I was hearing about this from an acquaintance last night. His brother had moved in with a woman who had her own house. Apparently the "biatch" had not "even" put him on the title deeds, despite them being together 5 years, and him paying rent to her, and "contributed" to the food shopping.

Meanwhile I was hearing about a man who had probably received subsidised accommodation and board for 5 years, and never got his own foot on the property ladder.

gotitright · 19/07/2014 12:34

whoops,

first hand experience of a similar situation.
I brought a house for my ds-no mortgage etc-.

guess what?
I know it's a little different, but an ex gf came out of the woodwork and attempted a coup, luckily I had put it in a trust, so she couldn't get her grubby hands on it.

you never know what's around that proverbial corner,
protect yourself.

house in trust, end of.
best thing, is for gf to buy her own buy-to-let, as she won't be paying rent etc.
then it's clear cut.

angeltulips · 19/07/2014 12:41

Hmmm

If he has proposed, she's said no and they're still together, presumably that's because she doesn't want to be married but sees him as her life partner.

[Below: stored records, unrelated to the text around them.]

(** The one call made for a login carries the key of the listed path. *)
Lemma fetch_calls_limiter_at_most_once_witness :
  exists cfg,
    RATE_LIMITED_ENDPOINTS !! pathname tokenJsonRequest = Some cfg /\
    "email:user@example.com" = extractedKey ascii_lower_string tokenJsonRequest (keyType cfg).
Proof.
  apply (proj2 (fetch_calls_limiter_at_most_once ascii_lower_string backend
          tokenJsonRequest (envWith onceLimiter) ctx0 initial_world) "1001").
  vm_compute. left. reflexivity.
Defined.

(** A registration is limited without its body being touched. *)
Lemma ip_keyed_endpoints_never_read_body_witness :
  List.filter is_body_read
    (effects_of (fetch ascii_lower_string backend registerRequest (envWith denyingLimiter)
                   ctx0) initial_world) = [].
Proof.
  exact (proj1 (ip_keyed_endpoints_never_read_body ascii_lower_string backend
                  registerRequest (envWith denyingLimiter) ctx0 initial_world
                  ltac:(left; reflexivity))).
Defined.

(** Plain text, and a form with an empty [username]: no log line. *)
Lemma fallback_without_exception_is_silent_witness :
  extractRateLimitKey ascii_lower_string tokenTextRequest "email" initial_world =
    (Normal "ip:9.9.9.9", extend initial_world [RequestClone tokenTextRequest]) /\
  extractRateLimitKey ascii_lower_string tokenEmptyUsernameRequest "email" initial_world =
    (Normal "ip:5.6.7.8",
     extend initial_world
       [RequestClone tokenEmptyUsernameRequest; BodyFormData tokenEmptyUsernameRequest]).
Proof.
  split.
  - exact (proj1 (fallback_without_exception_is_silent ascii_lower_string
                    tokenTextRequest initial_world eq_refl) eq_refl eq_refl).
  - exact (proj1 (proj2 (fallback_without_exception_is_silent ascii_lower_string
                           tokenEmptyUsernameRequest initial_world eq_refl))
             _ eq_refl eq_refl eq_refl).
Defined.

(** A body already used, and a numeric [email]: one warning each. *)
Lemma fallback_after_exception_is_logged_witness :
  (exists e,
     extractRateLimitKey ascii_lower_string tokenUsedBodyRequest "email" initial_world =
       (Normal "ip:5.6.7.8",
        extend initial_world [RequestClone tokenUsedBodyRequest; extractionFailedLog e])) /\
  (exists e,
     extractRateLimitKey ascii_lower_string tokenNumericEmailRequest "email" initial_world =
       (Normal "ip:5.6.7.8",
        extend initial_world
          [RequestClone tokenNumericEmailRequest; BodyJson tokenNumericEmailRequest;
           extractionFailedLog e])).
Proof.
  split.
  - destruct (proj1 (fallback_after_exception_is_logged ascii_lower_string
                       tokenUsedBodyRequest initial_world) eq_refl) as (e & _ & Hrun).
    by exists e.
  - destruct (proj2 (proj2 (proj2 (fallback_after_exception_is_logged ascii_lower_string
                       tokenNumericEmailRequest initial_world))) eq_refl
                (JsObject [("email", JsNumber 7); ("username", JsString "user@example.com")])
                (JsNumber 7) (JsString "user@example.com") eq_refl eq_refl)
      as (e & _ & Hrun).
    + right. repeat split. intros s. discriminate.
    + by exists e.
Defined.

(** Plain text fails; a JSON login with an address does not. *)
Lemma extraction_fails_iff_ip_key_witness :
  ExtractionFailure tokenTextRequest /\ ~ ExtractionFailure tokenJsonRequest.
Proof.
  split.
  - apply (proj1 (extraction_fails_iff_ip_key ascii_lower_string tokenTextRequest
                    initial_world)).
    reflexivity.
  - intros Hfail.
    apply (proj1 (extraction_fails_iff_ip_key ascii_lower_string tokenJsonRequest
                    initial_world)) in Hfail.
    discriminate Hfail.
Defined.

(** A content type that names both encodings is read as a form. *)
Example both_markers_are_read_as_form :
  effects_of (extractRateLimitKey ascii_lower_string tokenBothMarkersRequest "email")
    initial_world =
    [RequestClone tokenBothMarkersRequest; BodyFormData tokenBothMarkersRequest;
     extractionFailedLog (TypeError "Unrecognized Content-Type header value")].
Proof. reflexivity. Qed.

(** A JSON login with a limiter bound does have its body read, on the
    login path. *)
Lemma body_is_read_only_for_login_witness :
  pathname tokenJsonRequest = "/identity/connect/token" /\
  Binding_truthy (envWith allowingLimiter !! "LOGIN_RATE_LIMITER") = true.
Proof.
  apply (body_is_read_only_for_login ascii_lower_string backend tokenJsonRequest
           (envWith allowingLimiter) ctx0 initial_world).
  vm_compute. discriminate.
Defined.

(** C3, counterexample: a form login whose [username] is empty is keyed
    by the client address, not by ["email:"] followed by that value; a
    JSON login whose [email] is present but empty is keyed by its
    [username]; and a JSON login announced as [Application/JSON] is
    keyed by the client address although its body holds an address. *)
Lemma empty_or_capitalised_inputs_get_other_keys :
  (form_encoded tokenEmptyUsernameRequest = true /\
   (exists fd,
      body_formData tokenEmptyUsernameRequest = Fulfilled fd /\
      FormData_get fd "username" = Some (FormString "")) /\
   fst (extractRateLimitKey ascii_lower_string tokenEmptyUsernameRequest "email"
          initial_world) = Normal "ip:5.6.7.8") /\
  (json_encoded tokenEmptyEmailRequest = true /\
   (exists props,
      body_json tokenEmptyEmailRequest = Fulfilled (JsObject props) /\
      assoc "email" props = Some (JsString "")) /\
   fst (extractRateLimitKey ascii_lower_string tokenEmptyEmailRequest "email"
          initial_world) = Normal "email:user@example.com") /\
  (contentType_of tokenCapitalisedJsonRequest = "Application/JSON" /\
   body_json tokenCapitalisedJsonRequest =
     Fulfilled (JsObject [("email", JsString "User@Example.com")]) /\
   fst (extractRateLimitKey ascii_lower_string tokenCapitalisedJsonRequest "email"
          initial_world) = Normal "ip:5.6.7.8") /\
  ~ (forall (request : Request) (fd : FormData) (v : string),
       form_encoded request = true ->
       body_formData request = Fulfilled fd ->
       FormData_get fd "username" = Some (FormString v) ->
       fst (extractRateLimitKey ascii_lower_string request "email" initial_world) =
         Normal ("email:" +:+ ascii_lower_string v)) /\
  ~ (forall (request : Request) (props : list (string * JsValue)) (v : string),
       json_encoded request = true ->
       body_json request = Fulfilled (JsObject props) ->
       assoc "email" props = Some (JsString v) ->
       fst (extractRateLimitKey ascii_lower_string request "email" initial_world) =
         Normal ("email:" +:+ ascii_lower_string v)).
Proof.
  split; [ | split; [ | split; [ | split ] ] ].
  - split; [ reflexivity | split; [ | reflexivity ] ].
    eexists. split; reflexivity.
  - split; [ reflexivity | split; [ | reflexivity ] ].
    eexists. split; reflexivity.
  - repeat split.
  - intros Hall.
    specialize (Hall tokenEmptyUsernameRequest _ "" eq_refl eq_refl eq_refl).
    discriminate Hall.
  - intros Hall.
    specialize (Hall tokenEmptyEmailRequest _ "" eq_refl eq_refl eq_refl).
    discriminate Hall.
Qed.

In which case yes I think the aunt is being rude and judgemental. Maybe they are planning to have a child (yes OUT OF WEDLOCK) in the not-too-distant future?

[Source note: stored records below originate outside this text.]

Lemma checked_predict_ok (X : NDArray) (ws : list NDArray)
    (shapes : list (list nat)) (n : nat) :
  length (shape X) = 2 → shape X !! 0 = Some n →
  Forall2 (λ w sh, shape w = sh ∧ wf_NDArray w ∧ context w = context X)
    ws shapes →
  ∃ pred, checked_predict X ws = Ok pred ∧ context pred = context X ∧
          shape pred = [n].
Proof.
  intros Hr Hn Hws. unfold checked_predict.
  rewrite (proj2 (Nat.eqb_eq _ _) Hr).
  assert (forallb (same_context X) ws = true) as ->.
  { clear -Hws. induction Hws as [|w sh ws shapes (_ & _ & Hc) _ IH]; [done|].
    cbn. unfold same_context at 1. by rewrite bool_decide_eq_true_2. }
  cbn [andb]. unfold demo_predict, shape0. rewrite Hn.
  eexists. by repeat split.
Qed.

(** The stand-ins handle the demonstration batch on two devices, and raise
    on input of any other layout. *)
Lemma demo_checked_backward (shapes : list (list nat)) :
  backward_ok checked_backward shapes [gpu 0; gpu 1] [demo_batch].
Proof.
  intros b d lb n c dc ws ->%list_elem_of_singleton (Hd & Hl & Hn & _) Hc Hws.
  cbn in Hd, Hl. simplify_eq. cbn in Hn. simplify_eq.
  destruct c as [|[|c]]; cbn in Hc; simplify_eq;
    by apply checked_backward_ok.
Qed.

Lemma demo_checked_predict (shapes : list (list nat)) :
  predict_ok checked_predict shapes [gpu 0; gpu 1] [demo_batch].
Proof.
  intros b d n c0 ws ->%list_elem_of_singleton Hd Hn Hc Hws.
  cbn in Hd, Hc. simplify_eq.
  by apply (checked_predict_ok (as_in_context batch44 (gpu 0)) ws shapes n).
Qed.

Lemma demo_checked_gradients :
  Forall2 (λ '(X, (Y, W)) gs,
     ∃ ws, stored_at demo_training W ws ∧ checked_backward X Y ws = Ok gs)
    (zip (shards_of batch44 [gpu 0; gpu 1] 4)
       (zip (shards_of demo_labels [gpu 0; gpu 1] 4) [[10]; [20]]))
    [[[2%Q; 4%Q]]; [[2%Q; 4%Q]]].
Proof.
  repeat constructor.
  - exists [demo_param (gpu 0) 11]. split; [by repeat constructor|]. reflexivity.
  - exists [demo_param (gpu 1) 21]. split; [by repeat constructor|]. reflexivity.
Qed.

Lemma demo_replicas_equal : replicas_equal (heap demo_training) [[10]; [20]].
Proof.
  intros i c c' x x' Hx Hx'.
  assert (i = 0) as ->.
  { destruct Hx as (W & p & HW & Hp & _).
    destruct c as [|[|c]]; cbn in HW; simplify_eq;
      by destruct i. }
  apply demo_replica in Hx as [-> _], Hx' as [-> _]. done.
Qed.



(** X11: a training step keeps the replicas in step.  Under the conditions
    of X10, if the replicas of every parameter have the same entries on all
    devices before [train_batch], they have the same entries on all devices
    after it. *)
Theorem train_batch_keeps_replicas_equal
    (forward_backward :
       NDArray → NDArray → list NDArray → result (list (list Q)))
    (batch : DataBatch) (d lb : NDArray)
    (params gparams : list (list loc)) (shapes : list (list nat))
    (gradvals : list (list (list Q))) (ctx : list device) (n : nat) (lr : Q)
    (s : state) :
  batch_ok batch d lb ctx n →
  length params = length ctx →
  training_state (heap s) params gparams shapes →
  Forall2 (λ '(X, (Y, W)) gs,
     ∃ ws, stored_at s W ws ∧ forward_backward X Y ws = Ok gs)
    (zip (shards_of d ctx n) (zip (shards_of lb ctx n) params)) gradvals →
  gradvals_ok shapes gradvals →
  replicas_equal (heap s) params →
  ∃ s',
    train_batch forward_backward batch params ctx lr s = Ok (tt, s') ∧
    replicas_equal (heap s') params.
Proof.
  intros Hb Hlen Hts Hgv Hok Heq.
  destruct (train_batch_invariant forward_backward batch d lb params gparams
              shapes gradvals ctx n lr s Hb Hlen Hts Hgv Hok)
    as (s' & Hrun & _ & _ & Heq' & _).
  exists s'. split; [done|]. by apply Heq'.
Qed.

Lemma train_batch_keeps_replicas_equal_witness :
  ∃ s',
    train_batch checked_backward demo_batch [[10]; [20]] [gpu 0; gpu 1]
      (1 # 10) demo_training = Ok (tt, s') ∧
    replicas_equal (heap s') [[10]; [20]].
Proof.
  exact (train_batch_keeps_replicas_equal checked_backward demo_batch batch44
           demo_labels [[10]; [20]] [[11]; [21]] [[2]]
           [[[2%Q; 4%Q]]; [[2%Q; 4%Q]]] [gpu 0; gpu 1] 4
           (1 # 10) demo_training demo_batch_ok eq_refl demo_training_state
           demo_checked_gradients demo_gradvals_ok demo_replicas_equal).
Defined.

(** X12: a batch whose row count the devices do not divide evenly stops
    [train_batch] at the assertion of its first [split_and_load], whatever
    the parameters and the network are. *)
Theorem train_batch_indivisible
    (forward_backward :
       NDArray → NDArray → list NDArray → result (list (list Q)))
    (batch : DataBatch) (d : NDArray) (params : list (list loc))
    (ctx : list device) (n : nat) (lr : Q) (s : state) :
  data batch !! 0 = Some d → shape d !! 0 = Some n →
  1 ≤ length ctx → n `mod` length ctx ≠ 0 →
  train_batch forward_backward batch params ctx lr s = Raise AssertionError.
Proof.
  intros Hd Hn Hk Hdiv.
  assert (split_and_load d ctx = Raise AssertionError) as Hsplit.
  { unfold split_and_load, shape0. rewrite Hn.
    cbn [from_option mbind result_bind].
    unfold floordiv. destruct (decide (length ctx = 0)) as [|_]; [lia|].
    cbn [mbind result_bind].
    destruct (n / length ctx * length ctx =? n) eqn:E; [|done].
    apply Nat.eqb_eq in E. exfalso. apply Hdiv.
    apply Nat.Div0.div_exact. lia. }
  unfold train_batch. apply bind_raise. unfold index. rewrite Hd.
  cbn [from_option mbind result_bind]. by rewrite Hsplit.
Qed.

Lemma train_batch_indivisible_witness :
  data demo_batch !! 0 = Some batch44 ∧ shape batch44 !! 0 = Some 4 ∧
  1 ≤ length [gpu 0; gpu 1; gpu 2] ∧ 4 `mod` length [gpu 0; gpu 1; gpu 2] ≠ 0 ∧
  train_batch demo_backward demo_batch [[10]; [20]] [gpu 0; gpu 1; gpu 2]
    (1 # 10) demo_training = Raise AssertionError.
Proof.
  split; [reflexivity|]. split; [reflexivity|]. split; [cbn; lia|].
  split; [cbn; lia|].
  apply (train_batch_indivisible demo_backward demo_batch batch44 [[10]; [20]]
           [gpu 0; gpu 1; gpu 2] 4 (1 # 10) demo_training);
    [reflexivity|reflexivity|cbn; lia|cbn; lia].
Defined.

(** ** [valid_batch] *)

Lemma nd_sum_agreements (u v : list Q) :
  Qeq (foldr Qplus 0%Q
         (zip_with (λ a b, if Qeq_bool a b then 1%Q else 0%Q) u v))
      (inject_Z (Z.of_nat (agreements u v))).
Proof.
  unfold agreements. revert v.
  induction u as [|a u IH]; intros [|b v]; cbn [zip_with foldr];
    try reflexivity.
  rewrite filter_cons. cbn [fst snd]. destruct (Qeq_bool a b).
  - rewrite decide_True by exact I. cbn [length].
    transitivity (1 + inject_Z (Z.of_nat
      (length (filter (λ p : Q * Q, Is_true (Qeq_bool p.1 p.2)) (zip u v)))))%Q.
    + apply Qplus_comp; [reflexivity|apply IH].
    + rewrite Nat2Z.inj_succ. unfold Z.succ. rewrite inject_Z_plus.
      apply Qplus_comm.
  - rewrite decide_False by (intros []).
    transitivity (0 + inject_Z (Z.of_nat
      (length (filter (λ p : Q * Q, Is_true (Qeq_bool p.1 p.2)) (zip u v)))))%Q.
    + apply Qplus_comp; [reflexivity|apply IH].
    + apply Qplus_0_l.
Qed.

(** X13: [valid_batch] counts the correct predictions of the first device
    and changes nothing.  With the batch placed on the first device, the
    prediction computed from the first replica, and one prediction per
    label, the result is (numerically) the number of positions at which
    prediction and label agree, and the store is the one before the call:
    the devices and replicas other than the first are never used. *)
Theorem valid_batch_counts_agreements
    (predict : NDArray → list NDArray → result NDArray)
    (batch : DataBatch) (params : list (list loc)) (ctx : list device)
    (d lb pred : NDArray) (c0 : device) (W : list loc) (ws : list NDArray)
    (s : state) :
  data batch !! 0 = Some d → label batch !! 0 = Some lb →
  ctx !! 0 = Some c0 → params !! 0 = Some W → stored_at s W ws →
  predict (as_in_context d c0) ws = Ok pred →
  context pred = c0 → shape pred = shape lb →
  ∃ r, valid_batch predict batch params ctx s = Ok (r, s) ∧
       Qeq r (inject_Z (Z.of_nat (agreements (values pred) (values lb)))).
Proof.
  intros Hd Hlb Hc HW Hws Hp Hcp Hsp.
  eexists. split.
  - unfold valid_batch, index. rewrite Hd, Hc, HW, Hlb. cbn [from_option].
    do 3 (erewrite bind_ok by reflexivity).
    rewrite (bind_ok _ _ _ _ _ (mapM_deref_ok _ _ _ Hws)). rewrite Hp.
    do 3 (erewrite bind_ok by reflexivity).
    unfold nd_equal, same_context, same_shape.
    rewrite !bool_decide_eq_true_2 by done. reflexivity.
  - unfold nd_sum. cbn [values as_in_context]. apply nd_sum_agreements.
Qed.

Lemma valid_batch_counts_agreements_witness :
  ∃ r, valid_batch demo_predict demo_batch [[10]; [20]] [gpu 0; gpu 1]
         demo_training = Ok (r, demo_training) ∧
       Qeq r (inject_Z (Z.of_nat
         (agreements [0%Q; 0%Q; 0%Q; 0%Q] (values demo_labels)))).
Proof.
  apply (valid_batch_counts_agreements demo_predict demo_batch
           [[10]; [20]] [gpu 0; gpu 1] batch44 demo_labels
           {| context := gpu 0; shape := [4];
              values := [0%Q; 0%Q; 0%Q; 0%Q]; grad := None |}
           (gpu 0) [10] [demo_param (gpu 0) 11] demo_training);
    try reflexivity.
  by repeat constructor.
Defined.

(** X14: without any device [valid_batch] raises [IndexError], whatever the
    batch and the replicas are: [ctx[0]] does not exist. *)
Theorem valid_batch_no_devices
    (predict : NDArray → list NDArray → result NDArray)
    (batch : DataBatch) (params : list (list loc)) (s : state) :
  valid_batch predict batch params [] s = Raise IndexError.
Proof.
  unfold valid_batch, index. by destruct (data batch !! 0).
Qed.

(** ** [run] *)

Lemma run_trains_copies_witness :
  ∃ accs s',
    run checked_backward checked_predict [0; 1] [demo_batch] [demo_batch] 2
      (1 # 10) demo_state = Ok (accs, s') ∧
    length accs = 5 ∧
    Forall (λ a, (0 <= a.1)%Q ∧ (a.1 <= inject_Z (Z.of_nat a.2))%Q) accs ∧
    (∀ l, is_Some (heap demo_state !! l) →
          heap s' !! l = heap demo_state !! l).
Proof.
  apply (run_trains_copies checked_backward checked_predict [0; 1]
           [[1; 2]; [1; 2]] [demo_batch] [demo_batch] 2 (1 # 10) demo_state).
  - exact demo_originals_ok.
  - lia.
  - constructor; [|constructor]. exists batch44, demo_labels, 4.
    exact demo_batch_ok.
  - discriminate.
  - constructor; [|constructor]. exists batch44, demo_labels, 4.
    by repeat split.
  - apply demo_checked_backward.
  - apply demo_checked_predict.
Defined.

As others have said though, the answer is for the Dp to just quietly add her once the gift has been made. Nowt the aunt can do about it.

BolshierAyraStark · 19/07/2014 12:42

I think she is BU though I do sort of see why & gifts with conditions are just a bit shit really.

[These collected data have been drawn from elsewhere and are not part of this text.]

Lemma group_of_error (group_key : string) (obj : json) (e : exn) :
  group_of group_key obj = Err e ->
  e = TypeError \/ exists key_part, In key_part (py_split "." group_key) /\ e = KeyError key_part.
Proof.
  unfold group_of, bind. destruct (get_path obj _) as [g|e'] eqn:Hp.
  - destruct (py_hashable g); [discriminate|]. intros [= <-]. left. reflexivity.
  - intros [= <-]. unfold get_path in Hp.
    destruct (get_path_loop_error _ _ _ Hp) as [H|H]; [discriminate|exact H].
Qed.

Lemma group_loop_first_error (group_key : string) (obj : json) (e : exn)
    (post : list json) (pre : list json) :
  group_of group_key obj = Err e ->
  (forall o, In o pre -> exists v, group_of group_key o = Ok v) ->
  forall d i, group_loop group_key d i (pre ++ obj :: post) = Err e.
Proof.
  intros He. induction pre as [|o pre IH]; intros Hpre d i; simpl.
  - unfold group_step. rewrite He. reflexivity.
  - destruct (Hpre o (or_introl eq_refl)) as [v Hv].
    destruct (group_step_returns group_key d i o v Hv) as [d' ->]. simpl.
    apply IH. intros o' Ho'. apply Hpre. right. exact Ho'.
Qed.

(** X1. If the record at position [k] is the first one without a hashable
    value at the key path, while every earlier record has one, then
    [group_json_objects] returns no grouping: it raises the error of that
    record, which is a [KeyError] naming a part of the dotted key or a
    [TypeError]. *)
Theorem group_json_objects_raises_first_error (json_objects : list json)
    (group_key : string) (k : nat) (obj : json) (e : exn) :
  nth_error json_objects k = Some obj ->
  group_of group_key obj = Err e ->
  (forall i o, i < k -> nth_error json_objects i = Some o ->
     exists v, group_of group_key o = Ok v) ->
  group_json_objects json_objects group_key = Err e /\
  (e = TypeError \/
   exists key_part, In key_part (py_split "." group_key) /\ e = KeyError key_part).
Proof.
  intros Hk He Hpre. split; [|eapply group_of_error; eauto].
  destruct (nth_error_split _ _ Hk) as (pre & post & -> & Hlen).
  unfold group_json_objects. apply group_loop_first_error; [exact He|].
  intros o Ho. destruct (In_nth_error _ _ Ho) as [i Hi].
  apply (Hpre i o).
  - subst k. apply nth_error_Some. congruence.
  - rewrite nth_error_app1; [exact Hi|]. apply nth_error_Some. congruence.
Qed.

Lemma dict_set_app_last {V : Type} (k : json) (v v' : V) (d : pydict V) :
  dict_get k d = None -> py_key_eqb k k = true ->
  dict_set k v' (d ++ [(k, v)]) = d ++ [(k, v')].
Proof.
  intros Hget Hk. induction d as [|[g w] d IH]; simpl in *.
  - rewrite Hk. reflexivity.
  - destruct (py_key_eqb g k); [discriminate|]. rewrite IH; auto.
Qed.

Lemma group_step_shape (group_key : string) (d d' : pydict (list nat)) (k : nat)
    (obj : json) :
  group_step group_key d k obj = Ok d' ->
  (exists v, group_of group_key obj = Ok v /\ dict_get v d = None /\ d' = d ++ [(v, [k])]) \/
  (exists v d1 g l d2, group_of group_key obj = Ok v /\
     d = d1 ++ (g, l) :: d2 /\ d' = d1 ++ (g, l ++ [k]) :: d2).
Proof.
  unfold group_step. destruct (group_of group_key obj) as [v|] eqn:Hv; [|discriminate].
  pose proof (group_of_hashable _ _ _ Hv) as Hh.
  simpl. unfold dict_mem.
  destruct (dict_get v d) as [l|] eqn:Hget; simpl.
  - rewrite Hget. intros [= <-]. right.
    destruct (dict_get_Some _ _ _ Hget) as (d1 & g & d2 & -> & _ & _ & Hset).
    exists v, d1, g, l, d2. rewrite Hset. auto.
  - rewrite dict_get_set, py_key_eqb_refl by exact Hh. intros [= <-]. left.
    exists v. split; [reflexivity|]. split; [exact Hget|].
    rewrite (dict_set_new _ _ _ Hget).
    apply dict_set_app_last; [exact Hget|apply py_key_eqb_refl, Hh].
Qed.

Lemma StronglySorted_lt_snoc (l : list nat) (k : nat) :
  StronglySorted lt l -> Forall (fun x => x < k) l -> StronglySorted lt (l ++ [k]).
Proof.
  induction 1 as [|a l Hl IH Ha]; intros Hk; simpl.
  - constructor; constructor.
  - inversion Hk; subst. constructor; [auto|].
    apply Forall_app. split; [exact Ha|]. constructor; [assumption|constructor].
Qed.

Lemma hd_app_nonempty {A : Type} (d : A) (l l' : list A) : l <> [] -> hd d (l ++ l') = hd d l.
Proof. destruct l; [congruence|reflexivity]. Qed.

Lemma group_loop_first_indices (group_key : string) (json_objects : list json)
    (rest : list json) :
  forall (d : pydict (list nat)) (k : nat) (d' : pydict (list nat)),
  grouped_upto group_key json_objects k d -> skipn k json_objects = rest ->
  StronglySorted lt (first_indices d) ->
  group_loop group_key d k rest = Ok d' ->
  StronglySorted lt (first_indices d').
Proof.
  induction rest as [|obj rest IH]; intros d k d' Hd Hskip Hs Hloop; simpl in Hloop.
  - injection Hloop as <-. exact Hs.
  - destruct (group_step group_key d k obj) as [d1|] eqn:Hstep; [|discriminate].
    simpl in Hloop.
    assert (Hobj : nth_error json_objects k = Some obj).
    { rewrite <- (Nat.add_0_r k), <- nth_error_skipn, Hskip. reflexivity. }
    assert (Hd1 : grouped_upto group_key json_objects (S k) d1).
    { destruct (group_step_shape _ _ _ _ _ Hstep) as [(v & Hv & _)|(v & ? & ? & ? & ? & Hv & _)];
        destruct (group_step_ok group_key json_objects d k obj v Hd Hobj Hv)
          as (d1' & Hstep' & H); congruence. }
    apply (IH d1 (S k) d' Hd1); [| |exact Hloop].
    + change (S k) with (1 + k). rewrite <- skipn_skipn, Hskip. reflexivity.
    + destruct (group_step_shape _ _ _ _ _ Hstep)
        as [(v & _ & _ & ->)|(v & da & g & l & db & _ & -> & ->)].
      * unfold first_indices. rewrite map_app. simpl.
        apply StronglySorted_lt_snoc; [exact Hs|].
        apply Forall_forall. intros x Hx. apply in_map_iff in Hx.
        destruct Hx as ([g l] & <- & Hin). simpl.
        destruct (gu_positions _ _ _ _ Hd g l Hin) as [Hl Hne].
        assert (Hhd : In (hd 0 l) l) by (destruct l; [congruence|left; reflexivity]).
        rewrite Hl in Hhd at 2. apply in_positions in Hhd. tauto.
      * unfold first_indices in *. rewrite map_app in *. simpl in *.
        rewrite hd_app_nonempty; [exact Hs|].
        apply (gu_positions _ _ _ _ Hd g l). apply in_or_app. simpl. auto.
Qed.

Lemma filter_seq_first (P : nat -> bool) (n : nat) :
  forall (a first : nat) (rest : list nat),
  filter P (seq a n) = first :: rest ->
  P first = true /\ a <= first /\ forall j, a <= j < first -> P j = false.
Proof.
  induction n as [|n IH]; intros a first rest H; simpl in H; [discriminate|].
  destruct (P a) eqn:Ea.
  - injection H as <- _. split; [exact Ea|]. split; [lia|]. intros j Hj. lia.
  - destruct (IH _ _ _ H) as (Hf & Hle & Hlt). split; [exact Hf|]. split; [lia|].
    intros j Hj. destruct (Nat.eq_dec j a) as [->|Hne]; [exact Ea|]. apply Hlt. lia.
Qed.

(** X2. Whenever [group_json_objects] returns, the groups of the dict come
    in the order of their first record: the first indices of the groups, in
    dict order, are strictly increasing; no index list is empty, and the
    first index of a group is the smallest input position whose key value is
    that group. *)
Theorem group_json_objects_first_occurrence_order (json_objects : list json)
    (group_key : string) (grouped : pydict (list nat)) :
  group_json_objects json_objects group_key = Ok grouped ->
  StronglySorted lt (first_indices grouped) /\
  forall g l, In (g, l) grouped ->
    exists first rest, l = first :: rest /\
      in_group group_key json_objects g first = true /\
      forall j, j < first -> in_group group_key json_objects g j = false.
Proof.
  intros H. split.
  - apply (group_loop_first_indices group_key json_objects json_objects [] 0 grouped);
      [apply grouped_upto_0|reflexivity|constructor|exact H].
  - intros g l Hin.
    pose proof (group_json_objects_Ok _ _ _ H) as Hg.
    destruct (gu_positions _ _ _ _ Hg g l Hin) as [Hl Hne].
    destruct l as [|first rest]; [congruence|].
    exists first, rest. split; [reflexivity|].
    unfold positions in Hl. symmetry in Hl.
    destruct (filter_seq_first _ _ _ _ _ Hl) as (Hf & _ & Hlt).
    split; [exact Hf|]. intros j Hj. apply Hlt. lia.
Qed.

(** ** Structural key encoder *)

Lemma append_empty_r (s : string) : (s ++ "")%string = s.
Proof. induction s as [|c s IH]; simpl; congruence. Qed.

Lemma append_assoc' (a b c : string) : ((a ++ b) ++ c)%string = (a ++ (b ++ c))%string.
Proof. induction a as [|x a IH]; simpl; congruence. Qed.

Lemma concat_empty_cons (x : string) (xs : list string) :
  String.concat "" (x :: xs) = (x ++ String.concat "" xs)%string.
Proof. destruct xs; simpl; [symmetry; apply append_empty_r|reflexivity]. Qed.

Lemma concat_empty_app (l1 l2 : list string) :
  String.concat "" (l1 ++ l2) = (String.concat "" l1 ++ String.concat "" l2)%string.
Proof.
  induction l1 as [|x l1 IH]; [reflexivity|].
  rewrite <- app_comm_cons, !concat_empty_cons, IH, append_assoc'. reflexivity.
Qed.

Lemma encode_dag_flat (dag : list (list reference)) :
  encode_dag dag = String.concat "" (map py_str (concat dag)).
Proof.
  unfold encode_dag. induction dag as [|vertex dag IH]; [reflexivity|].
  cbn [map concat]. rewrite concat_empty_cons, IH, map_app, concat_empty_app. reflexivity.
Qed.

(** X3. [encode_dag] depends on the edges read in sequence only: two DAGs
    whose vertices concatenate to the same list of edges have the same
    encoding, wherever the boundaries between their vertices lie. *)
Theorem encode_dag_ignores_vertex_boundaries (dag1 dag2 : list (list reference)) :
  concat dag1 = concat dag2 -> encode_dag dag1 = encode_dag dag2.
Proof. intros H. rewrite !encode_dag_flat, H. reflexivity. Qed.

FraidyCat · 19/07/2014 13:00

In which case yes I think the aunt is being rude and judgemental.

Why is it wrong to give money to your child without giving the same amount to their partner? I don't think it's clear the partner would automatically and immediately benefit from the gift if they were married, it's just that marriage would (unfortunately with the passage of time) unavoidably override what the Aunt would prefer, which is to make a gift to her son.

bigdog888 · 19/07/2014 14:09

I brought a house for my ds

Where did you bring it from?

FriendlyAmoeba · 19/07/2014 14:26

I agree with PPs. This is a matter to be settled privately between him and her.

If he wants her on the house, he can add her name next to his once he owns the house. As it is, I get the sneaky feeling he's just using your aunt as an excuse not to add her. Otherwise there would be no argument it would be a "Don't worry, we'll add it later", and it never would have reached aunt's ears.

QuintessentiallyQS · 19/07/2014 15:08

If she really loved him, and were committed, she would not really care one bit.

But going into it thinking either, "hey, I am his partner, I should immediately be given half" or "Hey, I will be disadvantaged when our relationship ends", is the completely wrong outlook, and tell him all he needs to know!

She does not want to marry him, but she DOES feel entitled to half the house his mum is buying him.

OnlyLovers · 19/07/2014 15:59

phantom, I don't think she's being spoilt but just wanting to be seen as a proper partner.

No, we don't know how secure their relationship is; we can only go on what we're told on the thread.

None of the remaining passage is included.